- [What you should do]: Please copy out the entries below exactly, beginning with the line that contains "(** ** Bodies that cannot be classified *)" and ending with the line that contains "search (null, a", and include nothing outside that span.

- [Records excerpted from a collection]:

=== Begin Enclosure ===

Lemma accepted_without_location_witness :
  (execute pool
     (answering {| status_code := 202; text := ""; body_json := inr JNull;
                   location := None |} (λ _, completed_42))
     "print(42)" fresh_world).2
  = NoPollingUrl.
Proof.
  rewrite (accepted_without_location pool
             (answering {| status_code := 202; text := "";
                           body_json := inr JNull; location := None |}
                (λ _, completed_42))
             "print(42)" fresh_world "https://pool.example" "secret"
             {| status_code := 202; text := ""; body_json := inr JNull;
                location := None |}
             eq_refl eq_refl eq_refl eq_refl (or_introl eq_refl)).
  reflexivity.
Defined.

(** ** Bodies that cannot be classified *)

(** X10.  In the wrapped shape the outputs are stored before stdout is
    scanned.  So when [stdout] is a value the scan cannot search (null, a
    boolean, a number) the call ends with the "System Error" report, the
    execution is counted, [last_stdout], [last_stderr] and
    [last_returnCode] hold the values of this answer, and [last_status]
    is still the one of the previous execution (absent for a new
    session). *)
Theorem unreadable_stdout_leaves_status (cfg : config) (e : env)
  (code : string) (w : world) (fields props : list (string * json))
  (stdout : json) :
  store_ok (active_sessions w) = true →
  body_of_200 cfg e = Some (JObj fields) →
  dict_lookup "properties" fields = Some (JObj props) →
  dict_lookup "stdout" props = Some stdout →
  not_iterable stdout = true →
  let sid := pick_session (active_sessions w) e in
  let w' := (execute cfg e code w).1.1 in
  (execute cfg e code w).2 = SystemError TypeError
  ∧ session_attr w' sid "execution_count"
    = Some (JInt (executions w sid + 1))
  ∧ session_attr w' sid "last_stdout" = Some stdout
  ∧ session_attr w' sid "last_stderr"
    = Some (default (JStr "") (dict_lookup "stderr" props))
  ∧ session_attr w' sid "last_returnCode"
    = Some (default JNull (dict_lookup "returnCode" props))
  ∧ session_attr w' sid "last_status" = session_attr w sid "last_status".
Proof.
  intros Hok H200 Hprops Hstdout Hscan sid w'. subst w'.
  destruct (execute_200 cfg e code w _ H200) as [-> ->]. fold sid.
  destruct (bookkeeping_explicit (B := report) sid e (active_sessions w) Hok)
    as (c & Hc & Hrun).
  pose proof (executions_default w sid e c Hc) as Hexec.
  set (s0 := default (new_session e) (store_get sid (active_sessions w)))
    in Hc, Hrun.
  assert (s0 !! "last_status" = session_attr w sid "last_status") as Hold.
  { subst s0. unfold session_attr.
    by destruct (store_get sid (active_sessions w)). }
  unfold handle_200. rewrite Hrun.
  unfold mbind at 1. unfold Py_bind at 1. unfold py_lift, py_contains.
  rewrite Hprops. rewrite bool_decide_true by eauto.
  unfold mbind at 1. unfold Py_bind at 1.
  unfold classify_wrapped, mbind, Py_bind, py_lift, py_getitem, py_get.
  rewrite Hprops, Hstdout. cbn [default from_option id].
  rewrite !setitem_put.
  assert (has_error_in_stdout stdout = inl TypeError) as ->.
  { by destruct stdout. }
  rewrite <- Hold, Hexec.
  unfold session_attr. simpl. rewrite store_get_put_eq. simpl.
  split_and!; by simplify_map_eq.
Qed.

Lemma unreadable_stdout_leaves_status_witness :
  let run := execute pool (ok_200 null_stdout) "print(1)" two_sessions in
  run.2 = SystemError TypeError
  ∧ session_attr run.1.1 "bbbbbbbbbbbb" "last_stderr" = Some (JStr "lost")
  ∧ session_attr run.1.1 "bbbbbbbbbbbb" "last_status"
    = Some (JStr "Success").
Proof.
  destruct (unreadable_stdout_leaves_status pool (ok_200 null_stdout)
              "print(1)" two_sessions
              [("properties",
                JObj [("stdout", JNull); ("stderr", JStr "lost");
                      ("status", JStr "Failed"); ("returnCode", JInt 2)])]
              [("stdout", JNull); ("stderr", JStr "lost");
               ("status", JStr "Failed"); ("returnCode", JInt 2)]
              JNull eq_refl eq_refl eq_refl eq_refl eq_refl)
    as (Hreport & _ & _ & Hstderr & _ & Hstatus).
  split_and!; [exact Hreport | exact Hstderr | exact Hstatus].
Defined.

(** ** Reports on classified answers *)

Lemma substring_in_here (x rest : string) :
  substring_in x (x +:+ rest) = true.
Proof. apply substring_in_spec. by exists "", rest. Qed.

Lemma substring_in_later (x before s : string) :
  substring_in x s = true → substring_in x (before +:+ s) = true.
Proof.
  intros (b & a & ->)%substring_in_spec. apply substring_in_spec.
  exists (before +:+ b), a.
  induction before as [|c before IH]; [done|].
  change (String c before +:+ b +:+ x +:+ a)
    with (String c (before +:+ b +:+ x +:+ a)).
  change ((String c before +:+ b) +:+ x +:+ a)
    with (String c ((before +:+ b) +:+ x +:+ a)).
  by rewrite IH.
Qed.

(** X11.  After an HTTP 200 whose body has either shape and whose
    members have their wire types (stdout, stderr and status strings, the
    return code an integer or null, the success flag a boolean, each
    possibly absent), the tool answers in the "Code Execution Successful"
    format only if the session is marked "Success" with an empty
    [last_stderr] and a stored return code of exactly zero; the output it
    shows is then the stored stdout, or "(no output)" when that is
    empty. *)
Theorem success_report_sound (cfg : config) (e : env) (code : string)
  (w : world) (result : json) (n : canonical) (sid' code' : string)
  (output : json) :
  store_ok (active_sessions w) = true →
  body_of_200 cfg e = Some result →
  normalize result = Some n →
  (execute cfg e code w).2 = ExecutionSuccessful sid' code' output →
  let sid := pick_session (active_sessions w) e in
  let w' := (execute cfg e code w).1.1 in
  sid' = sid ∧ code' = code
  ∧ session_attr w' sid "last_status" = Some (JStr "Success")
  ∧ session_attr w' sid "last_stderr" = Some (JStr "")
  ∧ session_attr w' sid "last_returnCode" = Some (JInt 0)
  ∧ session_attr w' sid "last_stdout" = Some (JStr (n_stdout n))
  ∧ output = JStr (if String.eqb (n_stdout n) "" then "(no output)"
                   else n_stdout n).
Proof.
  intros Hok H200 Hn Hreport sid w'.
  destruct (execute_200_summary cfg e code w result n Hok H200 Hn)
    as (Hstatus & Hout & Herr & Hrc & Hrep).
  fold sid w' in Hstatus, Hout, Herr, Hrc, Hrep.
  rewrite Hstatus, Hout, Herr, Hrc. rewrite Hrep in Hreport.
  unfold final_report in Hreport.
  destruct (failed n) eqn:Hfailed; [done|].
  destruct (py_ne_zero (final_return_code n)) eqn:Hzero; [done|].
  destruct (String.eqb_spec (final_stderr n) "") as [Hempty|]; [|done].
  simpl in Hreport. injection Hreport as <- <- <-.
  assert (final_return_code n = JInt 0) as Hcode.
  { revert Hzero. unfold final_return_code. rewrite Hfailed, andb_false_r.
    simpl. destruct (n_return_code n) as [[| |]|]; simpl; done. }
  assert (relocated n = false) as Hrel.
  { unfold relocated. revert Hfailed. unfold failed.
    destruct (has_error n); [|done]. by rewrite orb_true_r. }
  unfold final_status, final_stdout in *. rewrite Hfailed, Hrel, Hcode, Hempty.
  done.
Qed.

Lemma success_report_sound_witness :
  let w' := (execute pool (ok_200 clean_output) "print(2+2)"
               fresh_world).1.1 in
  session_attr w' "3f2a9c0b7e1d" "last_status" = Some (JStr "Success")
  ∧ session_attr w' "3f2a9c0b7e1d" "last_returnCode" = Some (JInt 0).
Proof.
  destruct (success_report_sound pool (ok_200 clean_output) "print(2+2)"
              fresh_world clean_output
              (Canonical Direct "4
" "" (Some 0%Z) None (Some true))
              "3f2a9c0b7e1d" "print(2+2)" (JStr "4
") eq_refl eq_refl eq_refl eq_refl)
    as (_ & _ & Hstatus & _ & Hrc & _).
  split; [exact Hstatus | exact Hrc].
Defined.

(** X12.  After an HTTP 200 whose body has either shape and whose
    members have their wire types (stdout, stderr and status strings, the
    return code an integer or null, the success flag a boolean, each
    possibly absent), the text returned to the agent contains the code
    that was submitted and the first twelve characters of the session id,
    in the successful and in the failed format alike. *)
Theorem report_shows_code_and_session (py_repr : json → string)
  (interp_msg : exn → string) (cfg : config) (e : env) (code : string)
  (w : world) (result : json) (n : canonical) :
  store_ok (active_sessions w) = true →
  body_of_200 cfg e = Some result →
  normalize result = Some n →
  let answer :=
    (execute_in_dynamic_session py_repr interp_msg cfg e code w).2 in
  substring_in code answer = true
  ∧ substring_in
      (py_prefix 12 (pick_session (active_sessions w) e)) answer
    = true.
Proof.
  intros Hok H200 Hn answer. subst answer.
  destruct (execute_200_summary cfg e code w result n Hok H200 Hn)
    as (_ & _ & _ & _ & Hrep).
  unfold execute_in_dynamic_session.
  destruct (execute cfg e code w) as [[w' evs] r]. simpl in *. subst r.
  unfold final_report.
  destruct (failed n || py_ne_zero (final_return_code n)
            || negb (String.eqb (final_stderr n) "")); cbn [render].
  - split.
    + do 5 apply substring_in_later. apply substring_in_here.
    + apply substring_in_later. apply substring_in_here.
  - split.
    + do 3 apply substring_in_later. apply substring_in_here.
    + apply substring_in_later. apply substring_in_here.
Qed.

Lemma report_shows_code_and_session_witness :
  substring_in "1/0"
    (execute_in_dynamic_session (λ _, "") (λ _, "") pool
       (ok_200 traceback_in_stdout) "1/0" two_sessions).2 = true
  ∧ substring_in "bbbbbbbbbbbb"
      (execute_in_dynamic_session (λ _, "") (λ _, "") pool
         (ok_200 traceback_in_stdout) "1/0" two_sessions).2 = true.
Proof.
  apply (report_shows_code_and_session (λ _, "") (λ _, "") pool
           (ok_200 traceback_in_stdout) "1/0" two_sessions
           traceback_in_stdout
           (Canonical Direct "Traceback (most recent call last):
ZeroDivisionError: division by zero
" "" (Some 1%Z) None (Some false))); reflexivity.
Defined.

(** ** Runs of several calls *)

Lemma call_tool_keys (cfg : config) (c : tool_call) (w : world) :
  let keys := store_keys (active_sessions w) in
  let keys' := store_keys (active_sessions (call_tool cfg c w).1) in
  (keys' = keys ∨ (keys = [] ∧ ∃ sid, keys' = [sid])).
Proof.
  intros keys keys'. subst keys'. destruct c as [|code e]; simpl.
  - by left.
  - destruct (execute_keys cfg e code w) as [Hsame | [Hnew Hkeys]];
      [by left|]. fold keys in Hnew, Hkeys.
    destruct (last keys) as [sid|] eqn:Hlast.
    + destruct Hnew. unfold keys in Hlast.
      rewrite (pick_session_last _ e sid Hlast).
      by apply last_Some_elem_of.
    + apply last_None in Hlast. right. split; [done|].
      rewrite Hkeys, Hlast. by eexists.
Qed.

=== End Enclosure ===

- [Output for this task]:
(** ** Bodies that cannot be classified *)

(** X10.  In the wrapped shape the outputs are stored before stdout is
    scanned.  So when [stdout] is a value the scan cannot search (null, a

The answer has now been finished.